SPAC stands for Special-Purpose Acquisition Company. Think of it as an empty gift box that promises to contain something amazing later. Here’s how it works:

  1. A well-known investor (the “sponsor”) raises money from the public by listing a shell company on the stock exchange.
  1. This shell company has no operations its sole purpose is to find a private company to merge with.
  1. If and when the SPAC finds a target (say, a startup or futuristic tech firm), the two merge, and the private company becomes public without going through the traditional IPO process.

Sounds clever? It is. But clever doesn’t always mean wise.

During the COVID-19 era, SPACs exploded. Celebrities, tech tycoons, and hedge fund managers all jumped on board. There was a gold rush mentality everyone wanted in. Some companies that went public through SPACs performed well. But also many did not.

Investors who bought in early often cashed out before things soured. But average retail investors those who bought into the dream were left holding the bag when stock prices tumbled.
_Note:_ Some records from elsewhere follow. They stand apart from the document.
(* ===== verification/HostedPoolSafety.v ===== *)
(** * HostedPoolSafety: what holds of the pool of hosted agent runtimes under concurrency

    Any number of method calls, goroutines and health checks on one pool, under every
    interleaving of their sections under the mutex and of the calls to the outside; the
    sections keep the invariant of [HostedPoolInvariant].

    - [calls_drain_before_close]: an instance is closed once, and after it was closed a
      call reaches it only when the wait for its calls had run out of time.
    - [pool_within_capacity]: never more instances accept work than the policy allows.
    - [routes_lead_to_members]: sessions, turns and interactions are routed to open members.
    - [only_allowed_repositories_prepared]: workspaces are prepared within the policy.
    - [drains_end]: the wait for an instance to drain ends by its deadline.
    - The routing of creates by idempotency key has two gaps: [claim_lost_to_failed_prepare]
      and [claim_of_closed_instance]; and a runtime whose instances never accept work is
      asked for instances without end ([launches_without_end]). *)

From stdpp Require Import base gmap gmultiset strings list sorting sets relations.
From Stdlib Require Import ZArith Lia.
From S2P Require Import Prelude ObjectStore OwnedResources AgentWorkspace HostedPool HostedPoolInvariant.
(** * HA Live Config: the profile store and its service handlers

    A shallow embedding of [custom_components/ha_live_config/__init__.py]:
    the stored document (an API key and a list of profiles), the five
    service handlers registered by [async_setup], and the properties of
    the upsert / delete / lookup logic.

    The services are registered without a schema, so the fields of a
    call carry any JSON value: [None], booleans, integers, finite
    floats, strings, lists and objects, with Python's truthiness and
    [==] (NaN and the infinities are left out).  A profile
    is a Python [dict], modelled as a finite map from keys to values;
    subscripting ([p["name"]]) and [str] methods on other values can
    raise, and the handlers below raise exactly where the Python code
    does.  A Python [str] is represented by its UTF-8 bytes; [str.lower]
    is a parameter of the development. *)

From Stdlib Require Import Ascii String NArith ZArith.
From stdpp Require Import gmap strings list fin_maps.

Local Open Scope string_scope.
#[local] Set Warnings "-clear-no-such-hyp,-register-all".

(** ** Python values *)

(** [VFloat m e] is the finite float [m * 2 ^ e]; [VDict] lists the
    items of an object. *)
Inductive value : Type :=
  | VNone
  | VBool (b : bool)
  | VInt (n : Z)
  | VFloat (m e : Z)
  | VStr (s : string)
  | VList (l : list value)
  | VDict (kvs : list (string * value)).

#[global] Instance value_eq_dec : EqDecision value.
Proof.
  refine (fix go (x y : value) {struct x} : Decision (x = y) :=
    match x, y with
    | VNone, VNone => left _
    | VBool a, VBool b => cast_if (decide (a = b))
    | VInt a, VInt b => cast_if (decide (a = b))
    | VFloat m e, VFloat m' e' => cast_if_and (decide (m = m')) (decide (e = e'))
    | VStr a, VStr b => cast_if (decide (a = b))
    | VList l, VList k => cast_if (@list_eq_dec _ go l k)
    | VDict l, VDict k =>
        cast_if (@list_eq_dec _ (@prod_eq_dec _ _ _ go) l k)
    | _, _ => right _
    end); congruence.
Defined.

(** [bool(v)]: [None], [False], zero, the empty string, the empty list
    and the empty object are falsy. *)
Definition truthy (v : value) : bool :=
  match v with
  | VNone => false
  | VBool b => b
  | VInt n => negb (bool_decide (n = 0%Z))
  | VFloat m _ => negb (bool_decide (m = 0%Z))
  | VStr s => negb (bool_decide (s = ""))
  | VList l => negb (bool_decide (l = []))
  | VDict kvs => negb (bool_decide (kvs = []))
  end.

(** Python's [==] compares numbers by value, whatever their type
    ([True == 1 == 1.0]), lists element by element and objects key by
    key; otherwise it is equality of values.  [norm] picks one
    representative per class: a number with an integral value becomes
    that integer, any other float gets an odd mantissa, and the items
    of an object are listed in the order of their keys. *)
Fixpoint strip_pos (p : positive) (e : Z) : positive * Z :=
  match p with
  | xO p' => strip_pos p' (e + 1)
  | _ => (p, e)
  end.

Definition norm_float (m e : Z) : value :=
  match m with
  | Z0 => VInt 0
  | Zpos p =>
      let '(p', e') := strip_pos p e in
      if (0 <=? e')%Z then VInt (Zpos p' * 2 ^ e') else VFloat (Zpos p') e'
  | Zneg p =>
      let '(p', e') := strip_pos p e in
      if (0 <=? e')%Z then VInt (Zneg p' * 2 ^ e') else VFloat (Zneg p') e'
  end.

Fixpoint norm (v : value) : value :=
  match v with
  | VBool b => VInt (if b then 1 else 0)
  | VFloat m e => norm_float m e
  | VList l => VList (map norm l)
  | VDict kvs =>
      VDict (map_to_list
               (list_to_map (map (λ kv, (kv.1, norm kv.2)) kvs)
                  : gmap string value))
  | _ => v
  end.

(** [a == b]; [a != b] is its negation. *)
Definition py_eq (a b : value) : bool := bool_decide (norm a = norm b).

(** [v is None]. *)
Definition is_none (v : value) : bool :=
  match v with
  | VNone => true
  | _ => false
  end.

(** ** Exceptions and fallible expressions

    The message of an f-string is kept as its template together with the
    values substituted into it. *)

Inductive exn : Type :=
  | ValueError (msg : string) (args : list value)
  | KeyError (key : string)
  | AttributeError (attr : string).

Inductive result (A : Type) : Type :=
  | Ok (a : A)
  | Raise (e : exn).
Arguments Ok {A} a.
Arguments Raise {A} e.

#[global] Instance result_ret : MRet result := fun A a => Ok a.
#[global] Instance result_bind : MBind result := fun A B f r =>
  match r with
  | Ok a => f a
  | Raise e => Raise e
  end.

(** ** Dictionaries *)

(** [d.get(k)]: [None] when the key is absent. *)
Definition dict_get (d : gmap string value) (k : string) : value :=
  default VNone (d !! k).

(** [d[k]]: raises [KeyError] when the key is absent. *)
Definition getitem (d : gmap string value) (k : string) : result value :=
  match d !! k with
  | Some v => Ok v
  | None => Raise (KeyError k)
  end.

(** [bool(d)] for a dict: the empty dict is falsy. *)
Definition dict_truthy (d : gmap string value) : bool :=
  negb (bool_decide (d = ∅)).

(** ** [str.lower] and [str.startswith]

    [str.lower] belongs to the Python runtime.  The development takes it
    as a parameter and uses one fact about it: lower-casing a non-empty
    string does not give the lower-cased empty string. *)

Class StrLower : Type := {
  lower : string → string;
  lower_nonempty : ∀ s, lower s = lower "" → s = ""
}.

(** [v.lower()]: only a [str] has the method. *)
Definition str_lower {L : StrLower} (v : value) : result string :=
  match v with
  | VStr s => Ok (lower s)
  | _ => Raise (AttributeError "lower")
  end.

(** [v.startswith(pre)]: only a [str] has the method. *)
Definition str_startswith (v : value) (pre : string) : result bool :=
  match v with
  | VStr s => Ok (String.prefix pre s)
  | _ => Raise (AttributeError "startswith")
  end.

(** An instance for the examples: lower-casing of the ASCII letters. *)
Definition lower_ascii_char (c : ascii) : ascii :=
  let n := nat_of_ascii c in
  if (65 <=? n)%nat && (n <=? 90)%nat then ascii_of_nat (n + 32) else c.

Fixpoint lower_ascii (s : string) : string :=
  match s with
  | EmptyString => EmptyString
  | String c r => String (lower_ascii_char c) (lower_ascii r)
  end.

#[global] Instance ascii_lower : StrLower.
Proof.
  refine {| lower := lower_ascii |}.
  intros [|c s]; [reflexivity | discriminate].
Defined.

(** ** [str(uuid.uuid4())]

    A UUID is a 128-bit integer; its string form is the 32 lower-case
    hexadecimal digits of that integer, grouped 8-4-4-4-12. *)

Definition hex_digit (d : N) : ascii :=
  match String.get (N.to_nat d) "0123456789abcdef" with
  | Some c => c
  | None => "0"%char
  end.

(** ['%0<width>x' % n] for [n < 16 ^ width]. *)
Fixpoint hex_padded (width : nat) (n : N) : string :=
  match width with
  | O => ""
  | S w => hex_padded w (n / 16) +:+ String (hex_digit (n mod 16)) ""
  end.

Definition uuid_str (u : N) : string :=
  let hex := hex_padded 32 u in
  substring 0 8 hex +:+ "-" +:+ substring 8 4 hex +:+ "-" +:+
  substring 12 4 hex +:+ "-" +:+ substring 16 4 hex +:+ "-" +:+
  substring 20 12 hex.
According to a Harvard Law School study, the average post-merger SPAC lost over 30% within a year.

You’d think that kind of track record would bury the SPAC for good. But here we are in 2025, and they are back. Chamath Palihapitiya one of the original SPAC kings is back in the headlines. So are dozens of others. Why?

Because for those in the game sponsors, bankers, lawyers. SPACs are still incredibly profitable. Sponsors typically get a 20% cut of shares for free. Advisors collect millions in fees. Even if the end company fails, the people who put the deal together already got paid.

It’s Wall Street’s version of “heads I win, tails you lose.” The system rewards dealmakers, not outcomes.